Il possessore avrà la possibilità alla scadenza di convertire obbligazioni Coinbase da 1.000 dollari in 2,6994 azioni della stessa società. Pertanto, il prezzo di “acquisto” tra 5 anni sarebbe di 370,45 dollari (1.000/2,6994). Venerdì scorso, la azioni hanno chiuso a 224,35 dollari, circa il 10% sotto la soglia dell’IPO. Affinché l’operazione abbia un senso economico, le azioni dovrebbero salire di oltre il 65% entro i prossimi 5 anni. A quel punto, la conversione delle obbligazioni Coinbase risulterà conveniente e il possessore maturerebbe una plusvalenza dalla rivendita del titolo in borsa.
Proprio questa prospettiva rende l’offerta allettante e ha consentito all’emittente di fissare una cedola molto bassa. Tuttavia, l’obbligazionista incorre in rischi molto elevati. Da notare che le azioni Coinbase siano crollate del 31% in 5 settimane, a fronte del -40% accusato nello stesso frangente dai Bitcoin. I due eventi sono correlati. Coinbase guadagna caricando le compravendite di “criptovalute” sulla sua piattaforma di una commissione dello 0,5%. Più alti i prezzi a cui avvengono gli scambi, maggiori i ricavi. Per contro, il tonfo di Bitcoin riduce tali ricavi e denota il rischio di un business eccessivamente concentrato su pochissimi assets non controllabili.
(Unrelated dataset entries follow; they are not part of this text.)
(** What the loop returns: the values of some candidates, all of them if not enough. *)
Lemma select_coins_spec required g sel entries :
  Forall entry_ok entries → 0 ≤ g < required →
  g + list_sum entry_value (filter candidate entries) ≤ U64_MAX →
  ∃ taken ins, taken `sublist_of` filter candidate entries ∧ input_key <$> ins = taken.*1 ∧
    Forall (λ i, witness i = "") ins ∧
    select_coins v c from required g sel entries = Ok (g + list_sum entry_value taken, sel ++ ins) ∧
    (g + list_sum entry_value taken < required → taken = filter candidate entries).
Proof.
  intros Hok. revert g sel. induction Hok as [|e entries [Hk Ha] Hok IH]; intros g sel Hg Hsum.
  { exists [], []. cbn. rewrite Z.add_0_r, app_nil_r. split_and!; try done. }
  rewrite filter_cons in *. destruct (decide (candidate e)) as [Hc|Hc].
  2: { rewrite select_coins_skip by done. by apply IH. }
  destruct e as [k u]. rewrite select_coins_take by done. cbn [fst snd] in *.
  destruct Hk as (t & i & -> & Hi). rewrite key_input_outpoint by done.
  rewrite list_sum_cons in Hsum. change (entry_value (outpoint_key t i, u)) with (u_amount u) in Hsum.
  assert (Hnn : 0 ≤ list_sum entry_value (filter candidate entries)).
  { apply list_sum_nonneg. intros e [_ He]%list_elem_of_filter. rewrite Forall_forall in Hok.
    destruct (Hok e He) as [_ [? _]]. done. }
  unfold is_u64 in Ha. rewrite u64_small by (unfold is_u64; lia).
  assert (Hins : ∀ ins taken, input_key <$> ins = taken.*1 →
    input_key <$> mkTxInput t i "" :: ins = ((outpoint_key t i, u) :: taken).*1) by (intros ?? Hf; rewrite !fmap_cons, Hf; done).
  destruct (Z.leb_spec required (g + u_amount u)).
  - exists [(outpoint_key t i, u)], [mkTxInput t i ""].
    rewrite list_sum_cons. cbn [list_sum]. rewrite Z.add_0_r.
    change (entry_value (outpoint_key t i, u)) with (u_amount u).
    split_and!; [by apply sublist_skip, sublist_nil_l|done|by repeat constructor|done|lia].
  - destruct (IH (g + u_amount u) (sel ++ [mkTxInput t i ""])) as (taken & ins & Hs & Hi' & Hw & Hr & Hall); [lia..|].
    exists ((outpoint_key t i, u) :: taken), (mkTxInput t i "" :: ins). rewrite list_sum_cons.
    change (entry_value (outpoint_key t i, u)) with (u_amount u). rewrite Z.add_assoc.
    split_and!; [by apply sublist_skip|by apply Hins|by constructor| |intros ?; by rewrite Hall].
    rewrite Hr. by rewrite <-app_assoc.
Qed.
End select.

(** ** A send *)

Section send.
Context {C : Crypto} {ST : Stark} {IO : IterationOrder} (cfg : ChainConfig).

(** The wallet's key is the one its address commits to, and its signatures verify. *)
Definition wallet_ok (w : Wallet) : Prop :=
  signer_binds_pubkey (address w) (w_public_key w) = Ok () ∧
  ∀ msg, verify_message_signature_hybrid_uncached (w_public_key w) msg (sign w msg) = true.

Lemma wallet_ok_address w : wallet_ok w → address w ≠ "" ∧ address w ≠ kStakeAddress ∧ w_public_key w ≠ "".
Proof.
  intros [H _]. unfold signer_binds_pubkey, address_binds_pubkey, address_binds_pubkey_id in H. peel H.
  apply negb_false_iff, Nat.eqb_eq in G2.
  destruct (hex_to_bytes (w_public_key w)) as [pk|] eqn:Epk; [|done]. peel H.
  split_and!; intros E; [rewrite E in G2; done..|]. by rewrite E in Epk; cbn in Epk; simplify_eq.
Qed.

Lemma wallet_signature w msg : wallet_ok w → starts_with "pq=" (sign w msg) = true.
Proof.
  intros [_ H]. specialize (H msg). unfold verify_message_signature_hybrid_uncached in H.
  by apply andb_prop in H as [[H _]%andb_prop _].
Qed.

(** Next nonces do not wrap. *)
Definition nonces_fit (v : PendingView) (c : Chain) (who : string) : Prop :=
  is_u64 (last_nonce c who + 1) ∧ ∀ f, pending_nonce_fn v = Some f → is_u64 (f who + 1).

Lemma next_nonce_above v c who n :
  nonces_fit v c who → signer_last_nonce c !! who = Some n → n < next_nonce v c who.
Proof.
  intros [Hn Hf] Hl. unfold next_nonce. assert (last_nonce c who = n) as Hlast
    by (unfold last_nonce, map_get0; by rewrite Hl).
  rewrite (u64_small _ Hn), Hlast. destruct (pending_nonce_fn v) as [f|]; [|lia].
  specialize (Hf f eq_refl). destruct (Z.leb_spec (n + 1) (f who)); [|lia]. rewrite u64_small by done. lia.
Qed.

(** An unspent coin of [who] that may be spent in the next block. *)
Definition own_coin (c : Chain) (who k : string) (u : UTXO) : Prop :=
  unspent (utxo_set c) k = Some u ∧ u_owner u = who ∧ u_spendable_height u ≤ next_height c.

(** The coins behind the inputs, in order. *)
Definition inputs_hold (v : PendingView) (c : Chain) (who : string) (ins : list TxInput)
    (taken : list (string * UTXO)) : Prop :=
  input_key <$> ins = taken.*1 ∧ NoDup taken.*1 ∧
  Forall (λ e, own_coin c who e.1 e.2 ∧ from_option (λ f, f e.1) false (pending_outpoint_fn v) = false) taken.

Lemma validate_inputs_held v c who seen total ins taken :
  applying_height c = 0 → inputs_hold v c who ins taken → (∀ k, k ∈ taken.*1 → k ∉ seen) →
  Forall (λ e, 0 ≤ entry_value e) taken → 0 ≤ total → total + list_sum entry_value taken ≤ U64_MAX →
  validate_inputs c seen total ins = Ok (total + list_sum entry_value taken).
Proof.
  intros Happ (Hk & Hnd & Hown). revert ins seen total Hk Hnd.
  induction Hown as [|[k u] taken [(Hu & Ho & Hs) _] Hown IH]; intros [|i ins] seen total Hk Hnd Hseen Hv Ht Hsum;
    cbn in Hk; simplify_eq.
  { cbn. by rewrite Z.add_0_r. }
  rewrite list_sum_cons in *. change (entry_value (input_key i, u)) with (u_amount u) in *.
  inversion_clear Hv as [|?? Hv1 Hv']. change (entry_value (input_key i, u)) with (u_amount u) in Hv1.
  cbn [fst snd fmap list_fmap] in *. inversion_clear Hnd as [|?? Hni Hnd'].
  assert (Hnn : 0 ≤ list_sum entry_value taken)
    by (apply list_sum_nonneg; rewrite Forall_forall in Hv'; exact Hv').
  cbn [validate_inputs]. rewrite bool_decide_false by (apply Hseen; set_solver). rewrite Hu.
  unfold context_height. rewrite Happ. cbn [Z.eqb].
  destruct (Z.ltb_spec (next_height c) (u_spendable_height u)); [lia|].
  destruct (Z.ltb_spec (U64_MAX - u_amount u) total); [lia|]. rewrite Z.add_assoc.
  apply IH; try done; [|lia|lia]. intros k' Hk'. rewrite not_elem_of_union, not_elem_of_singleton.
  split; [intros ->; done|]. apply Hseen. set_solver.
Qed.

Lemma controls_held v c who ins taken :
  who ≠ kStakeAddress → inputs_hold v c who ins taken → forallb (controls_input c who) ins = true.
Proof.
  intros Hst (Hk & _ & Hown). revert ins Hk. induction Hown as [|[k u] taken [(Hu & Ho & _) _] _ IH];
    intros [|i ins] Hk; try done. cbn in Hk. injection Hk as <- Hk. cbn [forallb fst snd] in *.
  unfold controls_input. rewrite Hu, Ho, (proj2 (String.eqb_neq _ _) Hst), String.eqb_refl. by apply IH.
Qed.

Lemma resolve_own_pubkey w c ins outs s f n :
  wallet_ok w →
  resolve_signer_pubkey c None
    (mkTransaction ins outs (address w) (pubkey_field_for c (address w) (w_public_key w)) s f n "")
  = Ok (w_public_key w).
Proof.
  intros Hw. pose proof (wallet_ok_address w Hw) as (_ & _ & Hpk). destruct Hw as [Hb _].
  unfold resolve_signer_pubkey, pubkey_field_for. cbn [signer_pubkey signer option_bind].
  apply is_empty_false in Hpk as Hpe.
  destruct (pubkey_registry c !! address w) as [pk|]; [|by rewrite Hpe, Hb].
  destruct (String.eqb_spec pk (w_public_key w)) as [->|]; [done|by rewrite Hpe, Hb].
Qed.

(** The transaction that [build_transaction] makes of the selected coins. *)
Definition send_tx (from to : string) (amt fe no change : Z) (ins : list TxInput) : Transaction :=
  mkTransaction ins (mkTxOutput to amt :: (if 0 <? change then [mkTxOutput from change] else [])) "" "" "" fe no "".

Lemma send_outputs from to amt fe no change ins :
  list_sum amount (outputs (send_tx from to amt fe no change ins)) = amt + Z.max 0 change.
Proof. unfold send_tx. cbn [outputs]. destruct (Z.ltb_spec 0 change); cbn; lia. Qed.

(** The outputs of a send pass the checks on outputs. *)
Lemma send_check_outputs who to amt change :
  who ≠ "" → to ≠ "" → 0 < amt → 0 ≤ change → amt + change ≤ U64_MAX →
  check_outputs "output recipient empty" "output amount zero" "outputs overflow" 0
    (mkTxOutput to amt :: (if 0 <? change then [mkTxOutput who change] else [])) = Ok (amt + change).
Proof.
  intros Hwho Hto Ha Hc Hmax. cbn [check_outputs recipient amount]. rewrite (proj2 (is_empty_false to) Hto).
  rewrite (proj2 (Z.eqb_neq amt 0)) by lia. destruct (Z.ltb_spec (U64_MAX - amt) 0); [lia|].
  destruct (Z.ltb_spec 0 change); [|cbn; f_equal; lia].
  cbn [check_outputs recipient amount]. rewrite (proj2 (is_empty_false _) Hwho).
  rewrite (proj2 (Z.eqb_neq change 0)) by lia. destruct (Z.ltb_spec (U64_MAX - change) (0 + amt)); [lia|].
  f_equal.
Qed.
Lemma send_stake_outputs c sp who to amt change :
  who ≠ kStakeAddress → to ≠ kStakeAddress →
  validate_stake_outputs cfg c sp
    (mkTxOutput to amt :: (if 0 <? change then [mkTxOutput who change] else [])) = Ok ().
Proof.
  intros Hw Hto. cbn [validate_stake_outputs recipient]. rewrite (proj2 (String.eqb_neq _ _) Hto). cbn [negb].
  destruct (0 <? change); [|done]. cbn [validate_stake_outputs recipient].
  by rewrite (proj2 (String.eqb_neq _ _) Hw).
Qed.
Certo, la volatilità di Bitcoin è tale che possiamo d’altra parte sperare in forti rialzo delle azioni Coinbase nei prossimi mesi e anni. I guadagni sarebbero finanche elevati per l’obbligazionista. Per il resto, siamo di fronte ai soliti rischi: di credito, per il caso di bancarotta dell’emittente; di cambio, qualora il dollaro s’indebolisse contro l’euro.